With Margaret at his side, Dixon was soon confronted by the two people Welch wanted him to meet and by Evan Johns. 'This is Mr Dixon and Miss Peel,' Welch said, and drew the Goldsmiths away.

Before a silence could fall, Margaret said 'Are you down here for long, Mr Welch?' and Dixon felt grateful to her for being there and for always having something to say.

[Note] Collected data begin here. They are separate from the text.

(* ===== verification/Zset.v ===== *)
(** Sorted sets (t_zset.c) in the encoding of a dictionary and a skiplist: ZADD and ZINCRBY
    through [zsetAdd], removals, scores, ranks, ranges by rank, score and element, and the
    counts.

    The dictionary maps an element to a pointer to the score inside its skiplist node, so a
    score is read through the heap: a pointer to a node that was released gives [None].
    A score that may be NaN is an [option], with [None] for NaN. *)

From stdpp Require Import gmap strings.
From S2P Require Import Prelude Util SdsText Skiplist SkiplistRange.

(** Addition of scores, which can give NaN. *)
Class ScoreAdd (Sc : Type) := sadd : Sc → Sc → option Sc.

Definition ZADD_INCR : Z := 1.
Definition ZADD_NX : Z := 2.
Definition ZADD_XX : Z := 4.
Definition ZADD_NOP : Z := 8.
Definition ZADD_NAN : Z := 16.
Definition ZADD_ADDED : Z := 32.
Definition ZADD_UPDATED : Z := 64.

Section Zset.

Context {Sc : Type} `{!ScoreOrder Sc} `{!ScoreAdd Sc}.

Record zset := ZSet { zdict : gmap bytes addr; zsl : zskiplist Sc }.

(** [createZsetObject] *)
Definition createZsetObject (h : addr) : option zset := z ← zslCreate h; Some (ZSet ∅ z).

Definition zsetLength (zs : zset) : Z := zlength (zsl zs).

(** The score a value of the dictionary points to. *)
Definition score_of (zs : zset) (a : addr) : option Sc := fst <$> nodes (zsl zs) !! a.

(** [zsetScore]: the inner option is C_ERR. *)
Definition zsetScore (zs : zset) (member : bytes) : option (option Sc) :=
  match zdict zs !! member with
  | None => Some None
  | Some a => s ← score_of zs a; Some (Some s)
  end.

(** The result of [zsetAdd]: the set, the return value, the flags and [newscore]. *)
Record zadd_result := ZAdd { za_set : zset; za_ret : Z; za_flags : Z; za_new : option Sc }.

Definition zsetAdd (zs : zset) (score : option Sc) (ele : bytes) (flags : Z) (rs : list Z) (a : addr)
    : option zadd_result :=
  let incr := negb (Z.land flags ZADD_INCR =? 0) in
  let nx := negb (Z.land flags ZADD_NX =? 0) in
  let xx := negb (Z.land flags ZADD_XX =? 0) in
  match score with
  | None => Some (ZAdd zs 0 ZADD_NAN None)
  | Some score =>
      match zdict zs !! ele with
      | Some de =>
          if nx then Some (ZAdd zs 1 ZADD_NOP None)
          else
            curscore ← score_of zs de;
            match (if incr then sadd score curscore else Some score) with
            | None => Some (ZAdd zs 0 ZADD_NAN None)
            | Some score =>
                let newscore := if incr then Some score else None in
                if negb (seqb score curscore) then
                  '(z, znode) ← zslUpdateScore (zsl zs) rs a curscore ele score;
                  Some (ZAdd (ZSet (<[ele := znode]> (zdict zs)) z) 1 ZADD_UPDATED newscore)
                else Some (ZAdd zs 1 0 newscore)
            end
      | None =>
          if negb xx then
            z ← zslInsert (zsl zs) rs a score ele;
            Some (ZAdd (ZSet (<[ele := a]> (zdict zs)) z) 1 ZADD_ADDED (Some score))
          else Some (ZAdd zs 1 ZADD_NOP None)
      end
  end.

(** [zsetDel]; the assertion that the element is in the skiplist fails with [None]. *)
Definition zsetDel (zs : zset) (ele : bytes) : option (zset * Z) :=
  match zdict zs !! ele with
  | Some de =>
      score ← score_of zs de;
      '(z, retval) ← zslDelete (zsl zs) score ele;
      if (retval : bool) then Some (ZSet (delete ele (zdict zs)) z, 1) else None
  | None => Some (zs, 0)
  end.

Definition zsetRank (zs : zset) (ele : bytes) (reverse : bool) : option Z :=
  let llen := zsetLength zs in
  match zdict zs !! ele with
  | Some de =>
      score ← score_of zs de;
      rank ← zslGetRank (zsl zs) score ele;
      if rank =? 0 then None else Some (if reverse then llen - rank else rank - 1)
  | None => Some (-1)
  end.

(** ** Removing ranges *)

(** The elements removed from the skiplist are deleted from the dictionary. *)
Definition dict_remove (d : gmap bytes addr) (l : list bytes) : gmap bytes addr := foldl (λ d e, delete e d) d l.

(** [zremrangeGenericCommand] from the sanity checks on: the set and the reply. *)
Inductive zrem_range :=
  | ZRANGE_RANK (start end_ : Z)
  | ZRANGE_SCORE (r : zrangespec Sc)
  | ZRANGE_LEX (r : zlexrangespec).

Definition zremrange (zs : zset) (r : zrem_range) : option (zset * Z) :=
  let finish (p : option (zskiplist Sc * list bytes)) :=
    '(z, removed) ← p; Some (ZSet (dict_remove (zdict zs) removed) z, zlen removed) in
  match r with
  | ZRANGE_RANK start end_ =>
      match sane_range (zsetLength zs) start end_ with
      | None => Some (zs, 0)
      | Some (start, end_) => finish (zslDeleteRangeByRank (zsl zs) (start + 1) (end_ + 1))
      end
  | ZRANGE_SCORE r => finish (zslDeleteRangeByScore (zsl zs) r)
  | ZRANGE_LEX r => finish (zslDeleteRangeByLex (zsl zs) r)
  end.

(** ** Ranges with an offset and a limit *)

(** [ln->backward] or [ln->level[0].forward] *)
Definition next_node (z : zskiplist Sc) (reverse : bool) (x : addr) : option (option addr) :=
  if reverse then backward z !! x else next0 z x.

(** [while (ln && offset--)] *)
Fixpoint skip_nodes (fuel : nat) (z : zskiplist Sc) (reverse : bool) (ln : option addr) (offset : Z)
    : option (option addr) :=
  match fuel with
  | O => None
  | S fuel =>
      match ln with
      | None => Some None
      | Some x =>
          if offset =? 0 then Some ln
          else next ← next_node z reverse x; skip_nodes fuel z reverse next (offset - 1)
      end
  end.

(** [while (ln && limit--)], with [more] the test that the node is still in the range. *)
Fixpoint emit_while (fuel : nat) (z : zskiplist Sc) (reverse : bool) (more : Sc → bytes → bool) (ln : option addr) (limit : Z)
    : option (list (Sc * bytes)) :=
  match fuel with
  | O => None
  | S fuel =>
      match ln with
      | None => Some []
      | Some x =>
          if limit =? 0 then Some []
          else
            '(s, e) ← nodes z !! x;
            if negb (more s e) then Some []
            else
              next ← next_node z reverse x;
              r ← emit_while fuel z reverse more next (limit - 1);
              Some ((s, e) :: r)
      end
  end.

Definition emit_range (z : zskiplist Sc) (reverse : bool) (more : Sc → bytes → bool) (ln : option addr) (offset limit : Z)
    : option (list (Sc * bytes)) :=
  match ln with
  | None => Some []
  | Some _ =>
      ln ← skip_nodes (walk_fuel z) z reverse ln offset;
      emit_while (walk_fuel z) z reverse more ln limit
  end.

(** [genericZrangebyscoreCommand] after the arguments are parsed: the elements replied. *)
Definition zrangebyscore (z : zskiplist Sc) (r : zrangespec Sc) (offset limit : Z) (reverse : bool)
    : option (list (Sc * bytes)) :=
  ln ← (if reverse then zslLastInRange z r else zslFirstInRange z r);
  emit_range z reverse (λ s _, if reverse then zslValueGteMin s r else zslValueLteMax s r) ln offset limit.

(** [genericZrangebylexCommand] *)
Definition zrangebylex (z : zskiplist Sc) (r : zlexrangespec) (offset limit : Z) (reverse : bool)
    : option (list (Sc * bytes)) :=
  ln ← (if reverse then zslLastInLexRange z r else zslFirstInLexRange z r);
  emit_range z reverse (λ _ e, if reverse then zslLexValueGteMin e r else zslLexValueLteMax e r) ln offset limit.

(** ** Counting *)

(** The rank of a node. *)
Definition node_rank (z : zskiplist Sc) (zn : addr) : option Z :=
  '(s, e) ← nodes z !! zn; zslGetRank z s e.

(** The common part of [zcountCommand] and [zlexcountCommand], by the ranks of the ends. *)
Definition count_ends (z : zskiplist Sc) (first last : option (option addr)) : option Z :=
  zn ← first;
  match zn with
  | None => Some 0
  | Some zn =>
      rank ← node_rank z zn;
      let count := zlength z - (rank - 1) in
      zn ← last;
      match zn with
      | None => Some count
      | Some zn => rank ← node_rank z zn; Some (count - (zlength z - rank))
      end
  end.

Definition zcount (z : zskiplist Sc) (r : zrangespec Sc) : option Z :=
  count_ends z (zslFirstInRange z r) (zslLastInRange z r).

Definition zlexcount (z : zskiplist Sc) (r : zlexrangespec) : option Z :=
  count_ends z (zslFirstInLexRange z r) (zslLastInLexRange z r).

End Zset.

Arguments zset : clear implicits.
Arguments zadd_result : clear implicits.
Arguments zrem_range : clear implicits.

Bertrand's jaws snatched successfully at a piece of food which had been within an ace of eluding them. He went on chewing for a moment, pondering. 'I doubt it,' he said at last. 'Upon consideration I feel it incumbent upon me to doubt it. I have miscellaneous concerns in London that need my guiding hand.' He smiled among his beard, from which he now began brushing crumbs. 'But it's very pleasant to come down here and to know that the torch of culture is still in a state of combustion in the provinces. Profoundly reassuring, too.'

'And how's your work going?' Margaret asked.

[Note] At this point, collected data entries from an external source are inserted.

(* ===== verification/Lzf.v ===== *)
(** LZF compression of strings (lzf_c.c, lzf_d.c), in the configuration of lzfP.h on a 64 bit
    machine: VERY_FAST, CHECK_INPUT, HLOG 16, a hash table of offsets that is not
    initialized.

    Buffers are lists of bytes, pointers are offsets in them, and an access outside of a
    buffer is [None].  The hash table is a function whose initial contents are arbitrary. *)

From stdpp Require Import list numbers.
From S2P Require Import Prelude.

(** ** Decompression *)

Inductive lzf_errno := E2BIG | EINVAL.

(** [*op++ = *ip++], [n] times. *)
Fixpoint copy_run (n : nat) (inp : list Z) (ip : Z) (out : list Z) (op : Z) : option (list Z) :=
  match n with
  | O => Some out
  | S n => b ← peek inp ip; out ← poke out op b; copy_run n inp (ip + 1) out (op + 1)
  end.

(** [*op++ = *ref++], [n] times. *)
Fixpoint copy_bytes (n : nat) (out : list Z) (ref op : Z) : option (list Z) :=
  match n with
  | O => Some out
  | S n => b ← peek out ref; out ← poke out op b; copy_bytes n out (ref + 1) (op + 1)
  end.

(** The copy of a back reference: the cases up to 9 copy byte by byte, the default case uses
    memcpy when the areas are disjoint. *)
Definition copy_ref (out : list Z) (ref op len : Z) : option (list Z) :=
  if len <=? 9 then copy_bytes (Z.to_nat (len + 2)) out ref op
  else
    let len := len + 2 in
    if ref + len <=? op then memmove out op ref len
    else copy_bytes (Z.to_nat len) out ref op.

(** The result: the output buffer with the number of bytes written or the error. *)
Fixpoint decompress_loop (fuel : nat) (inp : list Z) (ip : Z) (out : list Z) (op : Z)
    : option (list Z * (lzf_errno + Z)) :=
  match fuel with
  | O => None
  | S fuel =>
      let in_end := zlen inp in
      let out_end := zlen out in
      let continue ip out op :=
        if ip <? in_end then decompress_loop fuel inp ip out op else Some (out, inr op) in
      ctrl ← peek inp ip;
      let ip := ip + 1 in
      if ctrl <? Z.shiftl 1 5 then
        let ctrl := ctrl + 1 in
        if out_end <? op + ctrl then Some (out, inl E2BIG)
        else if in_end <? ip + ctrl then Some (out, inl EINVAL)
        else
          out ← copy_run (Z.to_nat ctrl) inp ip out op;
          continue (ip + ctrl) out (op + ctrl)
      else
        let len := Z.shiftr ctrl 5 in
        let ref := op - Z.shiftl (Z.land ctrl 31) 8 - 1 in
        if in_end <=? ip then Some (out, inl EINVAL)
        else
          '(len, ip, bad) ← (if len =? 7
                             then b ← peek inp ip; Some (len + b, ip + 1, in_end <=? ip + 1)
                             else Some (len, ip, false));
          if (bad : bool) then Some (out, inl EINVAL)
          else
            b ← peek inp ip;
            let ref := ref - b in
            let ip := ip + 1 in
            if out_end <? op + len + 2 then Some (out, inl E2BIG)
            else if ref <? 0 then Some (out, inl EINVAL)
            else
              out ← copy_ref out ref op len;
              continue ip out (op + (len + 2))
  end.

(** [lzf_decompress]; every iteration consumes input. *)
Definition lzf_decompress (inp out : list Z) : option (list Z * (lzf_errno + Z)) :=
  decompress_loop (S (length inp)) inp 0 out 0.

(** ** Compression *)

Definition MAX_LIT : Z := Z.shiftl 1 5.
Definition MAX_OFF : Z := Z.shiftl 1 13.
Definition MAX_REF : Z := Z.shiftl 1 8 + Z.shiftl 1 3.

Record lzf_state := Lzf { htab : Z → Z; ip : Z; op : Z; lit : Z; hval : Z; out : list Z }.

Section Compress.

(** The input. *)
Context (inp : list Z).

(** [FRST], [NEXT] and [IDX] for VERY_FAST. *)
Definition FRST (p : Z) : option Z :=
  a ← peek inp p; b ← peek inp (p + 1); Some (Z.lor (Z.shiftl a 8) b).

Definition NEXT (v p : Z) : option Z :=
  c ← peek inp (p + 2); Some (Z.lor (u32 (Z.shiftl v 8)) c).

Definition IDX (h : Z) : Z := Z.land (Z.shiftr h 8 - h * 5) 65535.

(** [htab[IDX (hval)] = ip - LZF_HSLOT_BIAS] *)
Definition set_slot (t : Z → Z) (h p : Z) : Z → Z := λ i, if i =? IDX h then p else t i.

(** [len++; if (ref [len] != ip [len]) break;], [n] times: the length, and whether a
    difference was found. *)
Fixpoint match_unrolled (n : nat) (ref p len : Z) : option (Z * bool) :=
  match n with
  | O => Some (len, false)
  | S n =>
      let len := len + 1 in
      a ← peek inp (ref + len); b ← peek inp (p + len);
      if a =? b then match_unrolled n ref p len else Some (len, true)
  end.

(** [do len++; while (len < maxlen && ref[len] == ip[len])] *)
Fixpoint match_tail (fuel : nat) (ref p maxlen len : Z) : option Z :=
  match fuel with
  | O => None
  | S fuel =>
      let len := len + 1 in
      if len <? maxlen then
        a ← peek inp (ref + len); b ← peek inp (p + len);
        if a =? b then match_tail fuel ref p maxlen len else Some len
      else Some len
  end.

Definition match_len (ref p maxlen : Z) : option Z :=
  if 16 <? maxlen then
    '(len, found) ← match_unrolled 16 ref p 2;
    if (found : bool) then Some len else match_tail (Z.to_nat MAX_REF) ref p maxlen len
  else match_tail (Z.to_nat MAX_REF) ref p maxlen 2.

Bertrand laughed at this, turning towards his girl, who also laughed, a clear, musical sound not unlike Margaret's tiny silver bells. 'My work?' Bertrand echoed. 'You make it sound like missionary activity. Not that some of our friends would dissent from that description of their labours. Fred, for instance,' he said to his girl.

'Yes, or Otto possibly,' she replied.

'Most assuredly Otto. He certainly looks like a missionary, even if he doesn't behave like one.' He laughed again. So did his girl.

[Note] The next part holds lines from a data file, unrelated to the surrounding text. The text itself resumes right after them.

(** The parts of [__ziplistInsert].  "Find out prevlen for the entry that is inserted." *)
Definition insert_prevlen (zl : list Z) (p : Z) : option Z :=
  c ← peek zl p;
  if negb (c =? ZIP_END) then '(_, prevlen) ← ZIP_DECODE_PREVLEN zl p; Some prevlen
  else
    ptail ← ZIPLIST_ENTRY_TAIL zl;
    c ← peek zl ptail;
    if negb (c =? ZIP_END) then zipRawEntryLength zl ptail else Some 0.

(** "Apply memory move when necessary and update tail offset." *)
Definition insert_shift (zl : list Z) (p curlen reqlen nextdiff : Z) (forcelarge : bool) : option (list Z) :=
  c ← peek zl p;
  if negb (c =? ZIP_END) then
    zl ← memmove zl (p + reqlen) (p - nextdiff) (curlen - p - 1 + nextdiff);
    zl ← (if forcelarge then zipStorePrevEntryLengthLarge zl (p + reqlen) (u32 reqlen)
           else '(zl, _) ← zipStorePrevEntryLength zl (p + reqlen) (u32 reqlen); Some zl);
    t ← ZIPLIST_TAIL_OFFSET zl;
    zl ← set_tail_offset zl (t + reqlen);
    tail ← zipEntry zl (p + reqlen);
    c ← peek zl (p + (reqlen + headersize tail + elen tail));
    if negb (c =? ZIP_END) then t ← ZIPLIST_TAIL_OFFSET zl; set_tail_offset zl (t + nextdiff) else Some zl
  else set_tail_offset zl p.

(** "Write the entry" *)
Definition write_entry (zl : list Z) (p prevlen encoding value : Z) (s : list Z) : option (list Z) :=
  '(zl, n) ← zipStorePrevEntryLength zl p prevlen;
  let p := p + n in
  '(zl, n) ← zipStoreEntryEncoding zl p encoding (zlen s);
  let p := p + n in
  if ZIP_IS_STR encoding then blit zl p s else zipSaveInteger zl p value encoding.

(** [__ziplistInsert] *)
Definition ziplistInsert (zl : list Z) (p : Z) (s : list Z) : option (list Z) :=
  let slen := zlen s in
  curlen ← ZIPLIST_BYTES zl;
  prevlen ← insert_prevlen zl p;
  enc ← zipTryEncoding s;
  let '(value, encoding) := default (123456789, 0) enc in
  reqlen ← match enc with Some _ => zipIntSize encoding | None => Some slen end;
  let reqlen := reqlen + prev_entry_size prevlen + zlen (entry_encoding encoding slen) in
  c ← peek zl p;
  nextdiff ← (if negb (c =? ZIP_END) then zipPrevLenByteDiff zl p (u32 reqlen) else Some 0);
  let forcelarge := (nextdiff =? -4) && (reqlen <? 4) in
  let nextdiff := if forcelarge then 0 else nextdiff in
  zl ← ziplistResize zl (curlen + reqlen + nextdiff);
  zl ← insert_shift zl p curlen reqlen nextdiff forcelarge;
  zl ← (if negb (nextdiff =? 0) then ziplistCascadeUpdate zl (p + reqlen) else Some zl);
  zl ← write_entry zl p prevlen encoding value s;
  ZIPLIST_INCR_LENGTH zl 1.

(** [ziplistMerge] of two ziplists: [None] in [first] or [second] is a NULL pointer, and
    [same] says that both pointers are the same.  [Some None] is the result NULL.  The
    ziplist that is returned replaces the longer one, the other one is freed. *)
Definition ziplistMerge (first second : option (list Z)) (same : bool) : option (option (list Z)) :=
  match first, second with
  | Some first, Some second =>
      if same then Some None
      else
        first_bytes ← ZIPLIST_BYTES first;
        first_len ← ZIPLIST_LENGTH first;
        second_bytes ← ZIPLIST_BYTES second;
        second_len ← ZIPLIST_LENGTH second;
        let append := second_len <=? first_len in
        let '(target, target_bytes, source, source_bytes) :=
          if append then (first, first_bytes, second, second_bytes)
          else (second, second_bytes, first, first_bytes) in
        let zlbytes := first_bytes + second_bytes - ZIPLIST_HEADER_SIZE - ZIPLIST_END_SIZE in
        let zllength := if first_len + second_len <? UINT16_MAX then first_len + second_len else UINT16_MAX in
        first_offset ← ZIPLIST_TAIL_OFFSET first;
        second_offset ← ZIPLIST_TAIL_OFFSET second;
        let target := realloc junk target zlbytes in
        target ← (
          if append then
            l ← slice source ZIPLIST_HEADER_SIZE (source_bytes - ZIPLIST_HEADER_SIZE);
            blit target (target_bytes - ZIPLIST_END_SIZE) l
          else
            target ← memmove target (source_bytes - ZIPLIST_END_SIZE) ZIPLIST_HEADER_SIZE
                       (target_bytes - ZIPLIST_HEADER_SIZE);
            l ← slice source 0 (source_bytes - ZIPLIST_END_SIZE);
            blit target 0 l);
        target ← set_bytes target zlbytes;
        target ← set_length target zllength;
        target ← set_tail_offset target ((first_bytes - ZIPLIST_END_SIZE) + (second_offset - ZIPLIST_HEADER_SIZE));
        target ← ziplistCascadeUpdate target first_offset;
        Some (Some target)
  | _, _ => Some None
  end.

Definition ziplistPush (zl : list Z) (s : list Z) (where_ : Z) : option (list Z) :=
  p ← (if where_ =? ZIPLIST_HEAD then Some ZIPLIST_ENTRY_HEAD else ZIPLIST_ENTRY_END zl);
  ziplistInsert zl p s.

(** [while (prevlen > 0 && index--)]: where it ends and the index. *)
Fixpoint back_loop (fuel : nat) (zl : list Z) (p prevlen index : Z) : option (Z * Z) :=
  match fuel with
  | O => None
  | S fuel =>
      if 0 <? prevlen then
        if index =? 0 then Some (p, index - 1)
        else
          let p := p - prevlen in
          '(_, prevlen) ← ZIP_DECODE_PREVLEN zl p;
          back_loop fuel zl p prevlen (index - 1)
      else Some (p, index)
  end.

(** [while (p[0] != ZIP_END && index--)] *)
Fixpoint forward_loop (fuel : nat) (zl : list Z) (p index : Z) : option (Z * Z) :=
  match fuel with
  | O => None
  | S fuel =>
      c ← peek zl p;
      if negb (c =? ZIP_END) then
        if index =? 0 then Some (p, index - 1)
        else n ← zipRawEntryLength zl p; forward_loop fuel zl (p + n) (index - 1)
      else Some (p, index)
  end.

(** [Some None] is NULL.  The negation of INT_MIN overflows. *)
Definition ziplistIndex (zl : list Z) (index : Z) : option (option Z) :=
  '(p, index) ← (
    if index <? 0 then
      index ← (if index =? - 2 ^ 31 then None else Some (- index - 1));
      p ← ZIPLIST_ENTRY_TAIL zl;
      c ← peek zl p;
      if negb (c =? ZIP_END) then
        '(_, prevlen) ← ZIP_DECODE_PREVLEN zl p;
        back_loop (length zl) zl p prevlen index
      else Some (p, index)
    else forward_loop (length zl) zl ZIPLIST_ENTRY_HEAD index);
  c ← peek zl p;
  Some (if (c =? ZIP_END) || (0 <? index) then None else Some p).

Definition ziplistNext (zl : list Z) (p : Z) : option (option Z) :=
  c ← peek zl p;
  if c =? ZIP_END then Some None
  else
    n ← zipRawEntryLength zl p;
    let p := p + n in
    c ← peek zl p;
    Some (if c =? ZIP_END then None else Some p).

Definition ziplistPrev (zl : list Z) (p : Z) : option (option Z) :=
  c ← peek zl p;
  if c =? ZIP_END then
    p ← ZIPLIST_ENTRY_TAIL zl;
    c ← peek zl p;
    Some (if c =? ZIP_END then None else Some p)
  else if p =? ZIPLIST_ENTRY_HEAD then Some None
  else
    '(_, prevlen) ← ZIP_DECODE_PREVLEN zl p;
    if 0 <? prevlen then Some (Some (p - prevlen)) else None.

(** The string [*sstr] of length [*slen], or the integer [*sval]; [Some None] is the result 0. *)
Definition ziplistGet (zl : list Z) (p : option Z) : option (option (list Z + Z)) :=
  match p with
  | None => Some None
  | Some p =>
      c ← peek zl p;
      if c =? ZIP_END then Some None
      else
        entry ← zipEntry zl p;
        if ZIP_IS_STR (encoding entry) then
          s ← slice zl (p + headersize entry) (elen entry); Some (Some (inl s))
        else
          v ← zipLoadInteger zl (p + headersize entry) (encoding entry); Some (Some (inr v))
  end.

(** [ziplistDelete]: the pointer keeps its offset. *)
Definition ziplistDelete (zl : list Z) (p : Z) : option (list Z * Z) :=
  let offset := p in
  zl ← ziplistDelete_ zl p 1; Some (zl, offset).

Definition ziplistDeleteRange (zl : list Z) (index num : Z) : option (list Z) :=
  p ← ziplistIndex zl index;
  match p with None => Some zl | Some p => ziplistDelete_ zl p num end.

Definition ziplistCompare (zl : list Z) (p : Z) (sstr : list Z) : option bool :=
  c ← peek zl p;
  if c =? ZIP_END then Some false
  else
    entry ← zipEntry zl p;
    if ZIP_IS_STR (encoding entry) then
      if elen entry =? zlen sstr then
        l ← slice zl (p + headersize entry) (zlen sstr); Some (bool_decide (l = sstr))
      else Some false
    else
      r ← zipTryEncoding sstr;
      match r with
      | Some (sval, _) => zval ← zipLoadInteger zl (p + headersize entry) (encoding entry); Some (zval =? sval)
      | None => Some false
      end.

(** The loop of [ziplistFind]; [vencoding] is 0 before the string was tried as an integer
    and UCHAR_MAX when it is none. *)
Fixpoint find_loop (fuel : nat) (zl : list Z) (p : Z) (vstr : list Z) (skip skipcnt vencoding vll : Z)
    : option (option Z) :=
  match fuel with
  | O => None
  | S fuel =>
      c ← peek zl p;
      if c =? ZIP_END then Some None
      else
        prevlensize ← ZIP_DECODE_PREVLENSIZE zl p;
        '(encoding, lensize, len) ← ZIP_DECODE_LENGTH zl (p + prevlensize);
        let q := p + prevlensize + lensize in
        if skipcnt =? 0 then
          '(found, vencoding, vll) ← (
            if ZIP_IS_STR encoding then
              if len =? zlen vstr then
                l ← slice zl q (zlen vstr); Some (bool_decide (l = vstr), vencoding, vll)
              else Some (false, vencoding, vll)
            else
              '(vencoding, vll) ← (
                if vencoding =? 0 then
                  r ← zipTryEncoding vstr;
                  let '(vll, vencoding) := default (vll, 255) r in
                  if vencoding =? 0 then None else Some (vencoding, vll)
                else Some (vencoding, vll));
              if negb (vencoding =? 255) then
                ll ← zipLoadInteger zl q encoding; Some (ll =? vll, vencoding, vll)
              else Some (false, vencoding, vll));
          if (found : bool) then Some (Some p)
          else find_loop fuel zl (q + len) vstr skip (s32 skip) vencoding vll
        else find_loop fuel zl (q + len) vstr skip (skipcnt - 1) vencoding vll
  end.

Definition ziplistFind (zl : list Z) (p : Z) (vstr : list Z) (skip : Z) : option (option Z) :=
  find_loop (length zl) zl p vstr skip 0 0 0.

Fixpoint count_loop (fuel : nat) (zl : list Z) (p len : Z) : option Z :=
  match fuel with
  | O => None
  | S fuel =>
      c ← peek zl p;
      if c =? ZIP_END then Some len
      else n ← zipRawEntryLength zl p; count_loop fuel zl (p + n) (u32 (len + 1))
  end.

(** [ziplistLen] may store the length it counted. *)
Definition ziplistLen (zl : list Z) : option (list Z * Z) :=
  n ← ZIPLIST_LENGTH zl;
  if n <? UINT16_MAX then Some (zl, n)
  else
    len ← count_loop (length zl) zl ZIPLIST_HEADER_SIZE 0;
    zl ← (if len <? UINT16_MAX then set_length zl len else Some zl);
    Some (zl, len).

Definition ziplistBlobLen (zl : list Z) : option Z := ZIPLIST_BYTES zl.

'What work do you do?' Dixon asked flatly.

'I am a painter. Not, alas, a painter of houses, or I should have been able to make my pile and retire by now. No no; I paint pictures. Not, alas again, pictures of trade unionists or town halls or naked women, or I should now be squatting on an even larger pile. No no; just pictures, mere pictures, pictures tout court, or, as our American cousins would say, pictures period. And what work do you do? always provided, of course, that I have permission to ask.'

Dixon hesitated; Bertrand's speech, which, except for its peroration, had clearly been delivered before, had annoyed him in more ways than he'd have believed possible. Bertrand's girl was looking at him interrogatively; her eyebrows, which were darker than her hair, were raised, and she now said, in her rather deep voice: 'Do gratify our curiosity.' Bertrand's eyes, which seemed to lack the convexity of the normal eyeball, were also fixed on him.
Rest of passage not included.